Marylin, yawning, padded to the bathroom. Joshua’s three Oscars gleamed on their shelf above the toilet—the one on the left he had accepted this year, 1949, for Best Original Screenplay, Thus Be It Ever. Shucking her nightgown, she adjusted the gold-plated faucets of the outsize shower that her predecessor had planned with the finicky, exacting care that showed in every detail of the Tudor-style house. It had never occurred to Marylin, raised by NolaBee—an exuberantly uninterested housewife—and lacking any sense of rivalry with Ann Fernauld, to make changes in wife number one’s chef d’oeuvre. The decor as well as the household arrangements continued as before, with a business manager paying the bills and Percy and Coraleen holding the domestic reins in their capable brown hands.
Cold water sluiced over Marylin. She shivered, her mind clearing.
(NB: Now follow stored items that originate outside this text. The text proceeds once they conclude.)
(* ===== verification/Prelude.v ===== *)
(** * A verification development for Atum

    Atum is a Go program that builds and keeps one Kubernetes platform: the
    command line [cli/] resolves upstream releases into a repository, brings a
    cluster up with Kubespray and Flux and shows its work on a terminal; the
    operator [operator/] reconciles the identity providers of the running
    platform.  This library models the parts of it that decide and that change
    state, as functions and programs one can run, and proves what makes them
    correct.

    ** Parts and files

    Go itself.  [GoStrings], [Utf8] (strings, runes), [FsPath] (path/filepath),
    [Sha256], [Json] (encoding/json with the round trip of the journal),
    [NetUrl] (escaping and queries of net/url).  A Go integer is a [Z] with its
    wrap-around written out where it can overflow; a string is a string of
    bytes; a map is a [gmap]; an iteration over a map is over any order.

    The update of the repository, [cli/update].
    - [Fs] is a disk with directories, files and modes, and a monad of system
      calls in which every call may fail or the process may die; the faults
      are an input of a run.  [Treehash] is [cli/treehash], [FsPath] and [Fs]
      hold what [cli/fssecure] validates.
    - [Transaction] is [transaction.go]: staging, journal, replacement,
      rollback and recovery.  [TransactionSpec] says what is allowed to be on
      disk and has the program logic, [TransactionRecovery], [TransactionBuild],
      [TransactionCommit] and [TransactionAtomic] the proofs, and
      [TransactionTheorems] C1 to C5: after a crash or a failure at any call,
      and any number of interrupted recoveries, recovery ends with all files
      old or all files new; success means all new; a concurrent edit is
      refused; and an example of the one failure that is not survived.
    - [Candidate] is the candidate tree of [managed.go], C8 and C9: a snapshot
      is what the file holds on disk when it is taken, and never replaced; each
      call changes the candidates as it is meant to; and the transaction leads
      from the snapshots to the candidates.
    - [OfficialImage] is the inspection of an image's file system in
      [image_admission.go]: the path index, the layers with their whiteouts and
      the resolution of links; [OfficialTheorems] has C30, it ends for every
      image and its index is the overlay of the layers where they list their
      directories, with examples where they do not.  [OfficialCandidate]
      compares what was found with what the uses of an image require, C10.

    The upgrade of the cluster, [cli/orchestration] and [cli/config].
    - [Release] is the ladder of releases; semantic versions are the class
      [Semver].  [Upgrade] is [upgrade.go], [cluster.go], [health.go] and the
      bounded convergence of [cli/command/engines.go]; the cluster, Kubespray
      and Flux are the class [Outside], and a ghost trace records what was
      observed and run.  [UpgradeTheorems], [UpgradeBound] and [UpgradeClaims]
      have C12 to C15: no step without a healthy cluster before it, a plan that
      follows the observed cluster one release at a time, and a bound on the
      rounds that suffices for a world
      that keeps still (the class [Quiet]).
    - [LocalAccess] is the validation of a local target, C40: admitted exactly
      when names, addresses and the range of the load balancer fit.

    The build of the images, [cli/config/bakegraph.go] and [buildgraph.go].
    - [BakeGraph] evaluates a Bake file into targets and finds the reachable
      ones; [BakeTheorems] has C26, the evaluation agrees with the definition
      of inheritance and accepts no cycle, and a lemma that reachability is exact.
    - [BuildGraph] is the validator that follows the Dockerfiles of the targets
      over the disk, the checks of images and tags, and the digest of the
      graph.  [BuildLogic] says what a build uses and has the logic of the
      walk; [BuildTheorems] has C23, a graph that validates is hermetic up to
      the base image of the policy and images named like local material, and
      C19, the validation always ends, with a verdict or in a panic of an
      accessor of cty, of which there are two examples.  HCL is the class [Hcl]
      with [HclParser], in which these accessors are partial, the parser of
      Dockerfiles [DockerfileParser], the order of a map [MapRange].

    The names of mirrored images, [cli/config/config.go].
    - [MirrorTags] is [MirrorTargetTags] with its native and content-addressed
      tags, the ids and registry variables of Kubespray, and the receipts of an
      update; the parser of image references is the class [ImageNames], and a
      sort that is not stable the class [SortMembers].  [MirrorTheorems] gives
      the tags by hub, version and content; [MirrorClaims] has C31, the code
      computes them in every order, and C32, two tags are equal exactly when
      the versions are and the prefixes of the digests or of the hashes of the
      groups' texts, which identify the groups.
      [KubesprayTheorems] and [KubesprayClaims] have C21, every image is found
      through the mirrors where it was pushed, and C33, the bounds of the ids.

    The values of the platform, [cli/config/platform_values.go].
    - [PlatformValues] copies and merges documents over a heap of maps and
      slices.  [ValuesHeap] has what a path finds, what a value reaches and the
      copies, [ValuesMerge] the merge against its definition by paths, and
      [ValuesClaims] C6: the result has the value of highest precedence, shares
      nothing with its sources, and keeps what the updater owns.

    The observation of the cluster, [cli/kube].
    - [KubeObserve] is [resources.go] and [flux_root.go], with the buffers of
      secrets as a heap; [ObserveClaims] has C16, what a complete root, a listing
      and a secret value mean.  [KubeEvidence] is the contract with a checkout
      of Kubespray and [KubeClaims] C36, what it admits.  The accessors of
      unstructured objects are the class [Unstructured].

    Image content, [cli/oci].
    - [Oci] is [platform.go]: bounded metadata, image graphs and runnable
      images over a content store that may answer anything; [OciTheorems] has
      C27, verification ends and proves every reachable descriptor, C28, what
      the runtime identities of an image are, and an example of a verifier used
      again after a failure.  [OciClient] is the registry client with a heap of
      the HTTP clients it hands out and what their caches were filled with,
      C29: where credentials, cached tokens, plain HTTP and copies go, and what
      clearing the client revokes.

    Secrets and identities, [cli/secretvalue] and [cli/identity].
    - [SecretValue] encodes and decodes one value and writes the documents for
      Ansible and Flux; [SecretTheorems] has C11, the round trip, and C18, a
      JSON parser reads the documents back.
    - [IdentityContract] validates the declaration of the clients and
      [IdentityTheorems] has C17, what it admits; [IdentityDerive] derives the
      secrets with an executable HKDF and [IdentitySecrets] has C22: every
      secret is derived from an input of its own, and the operator finds what
      it looks up and nothing else (with
      [Vault]'s [CredentialKey] and the documents of [SecretValue]).

    The terminal, [cli/tui] and [cli/progress].
    - [Tail] is the ring of log lines, which refines the stream; [Progress] the events and
      the rows of a project; [Dashboard] the messages of the dashboard and
      [DashboardTheorems] C20; [Session] the reporting session with its
      coalescing queue and [SessionTheorems] C25, which composes it with
      the dashboard for events of single rows, and an example with the end of
      a phase for which the queue is not faithful; [Observer] the line
      splitter; [OutputParser] the parser of Ansible, Terraform and seed
      output, with C7, the life cycle of a node, and a line that crashes it in
      [OutputParserTheorems]; each file has further lemmas on bounds and
      chunks.  The stripper of escapes, the tables of Unicode and the content
      of the final screen are parameters.

    The identity operator, [operator/].
    - [IdentityApi] is the resource; [Provider] the HTTP client of
      [provider/http.go] and the type of programs: a tree of effects (HTTP
      exchanges, the context, the order of a map, the Kubernetes API) whose
      answers are not constrained.  [Vault] is [provider/vault.go], [Keycloak]
      [provider/keycloak.go], [Operator] the controller.
    - [ProviderLogic] runs programs against any handler and has the logic of
      policies: which effect is allowed after which answers.
      [VaultTheorems] and [KeycloakTheorems] have C34 and C35: nothing without
      the ownership marker is changed; listings are complete;
      [OperatorTheorems] C37 to C39 compose them: credentials go to their own
      provider only, every status that is written fits its schema, the
      finalizer comes off only when nothing is left.  [VaultServer] is a Vault as its API
      documents it (the record [vault_laws] over any server, which says nothing
      of deleting built-in policies or the token mount, with a concrete one as
      instance); C24 runs the cleanup against it and shows that it succeeds and
      leaves exactly what Atum does not own, where no built-in carries its marker.
    - [url.Parse], the PEM decoder and the table of printable runes are the
      class [Libraries]; the helpers of controller-runtime are the class
      [ControllerRuntime] with their documented behaviour.

    ** Interfaces

    A component that another one uses is proved against what it promises: the
    journal's codec is the class [JournalCodec], which [Json] implements; the
    resolution of paths is [Pathrs]; the policy of a provider is the
    hypothesis of the lemmas of its client, discharged by the controller.
    Every class has an instance next to the witnesses, so that the theorems
    are about something.

    ** Bounds and fuel

    Recursion is structural where the code's is.  Loops that consume a string
    (the tail, runes, fields, JSON) take its length as fuel, which is enough
    because every round consumes a byte, and are proved not to depend on more.
    The pages of a Keycloak listing take [2 ^ 57] rounds, more than the offset
    can count in 64 bits, and are proved never to use them up.  The
    evaluation of a Bake file takes one level per template, its reachable
    targets one round per root and context, and the validator one level per
    target and stage; all three are proved enough.  The loop over an image
    graph takes [2 ^ 34] rounds, written as nested doublings, more than its two
    limits admit; the removal of a subtree one round per recorded child, and a
    chain of links 66 levels, one more than the code visits; all are proved
    enough.  The copies, merges and searches of the platform values take the
    depth of the documents, and are proved to return; the pages of an observation
    take two rounds more than the limit for a server that continues only after
    a page with something on it.  The rounds of
    a convergence are the code's own bound; polls are over the answers of the
    class [Outside].

    ** What the theorems need

    A theorem about faults is for every list of faults; one about a server for
    every answer.  Hypotheses are about the input (a well-formed update, a
    declaration with scopes), about the documented behaviour of code outside
    the repository, or about a world that keeps still; each has a witness.

    ** Not modelled

    Resolving releases (registries, Helm charts, Git) and deriving what a
    workload requires from shell commands and Helm renderings,
    running the builds and mirroring images, publishing the platform, Terraform and
    libvirt, storing secrets with sops, and the commands that wire all this: they are
    calls into libraries and processes, with decisions that live in those
    libraries.  Of the terminal, the strings drawn with styles.  Of the
    configuration, the decoding of the document and its cross references.  Erasing
    the memory of secrets.  The goroutines of the session are not modelled; its lock makes their effects
    the sequence of operations that is.

    The plan for what follows: the remaining cross references of the
    configuration (bootstrap charts, locked deliveries, platform sources), the
    selection of deliveries and the inventories of [cli/orchestration]. *)

From stdpp Require Import prelude gmap strings list sorting.
From Stdlib Require Import ZArith Lia.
In her dressing room she selected a sheer summer blouse with a pretty red striped dirndl, calf-length in the New Look, thrusting her bare damp feet into red Capezio ballerina slippers, combing her long brown hair back into a ponytail. The mirrored walls reflected her, diminutively exquisite, remarkably unchanged from the huge-eyed girl who had reluctantly entered Beverly High as a freshman.
Billy must
have been on the ready for her door to open. In cowboy hat and seersucker cowboy-imprinted pajamas, he burst from his room. She knelt, kissing the warmly pulsing milk-scented neck as she lifted him.
“Whew! You weigh a ton. Soon you’ll have to pick me up.”
“That’s what you always say,” he said.
“It’s true.”
“Yeah, when?”
“Already I can’t make it down the stairs with you, can I?” She carried her son into his toy-lined room, putting on his bathrobe.
Billy had inherited her changeable aquamarine eyes. His small button of a nose had a hint of a bump, a possible indication that it would beak out luxuriantly like his father’s. Other than these genetic endowments, Billy was Billy. A thin, wiry little boy with a narrow, humorous face and thick, curly blondish hair that threatened to turn brown.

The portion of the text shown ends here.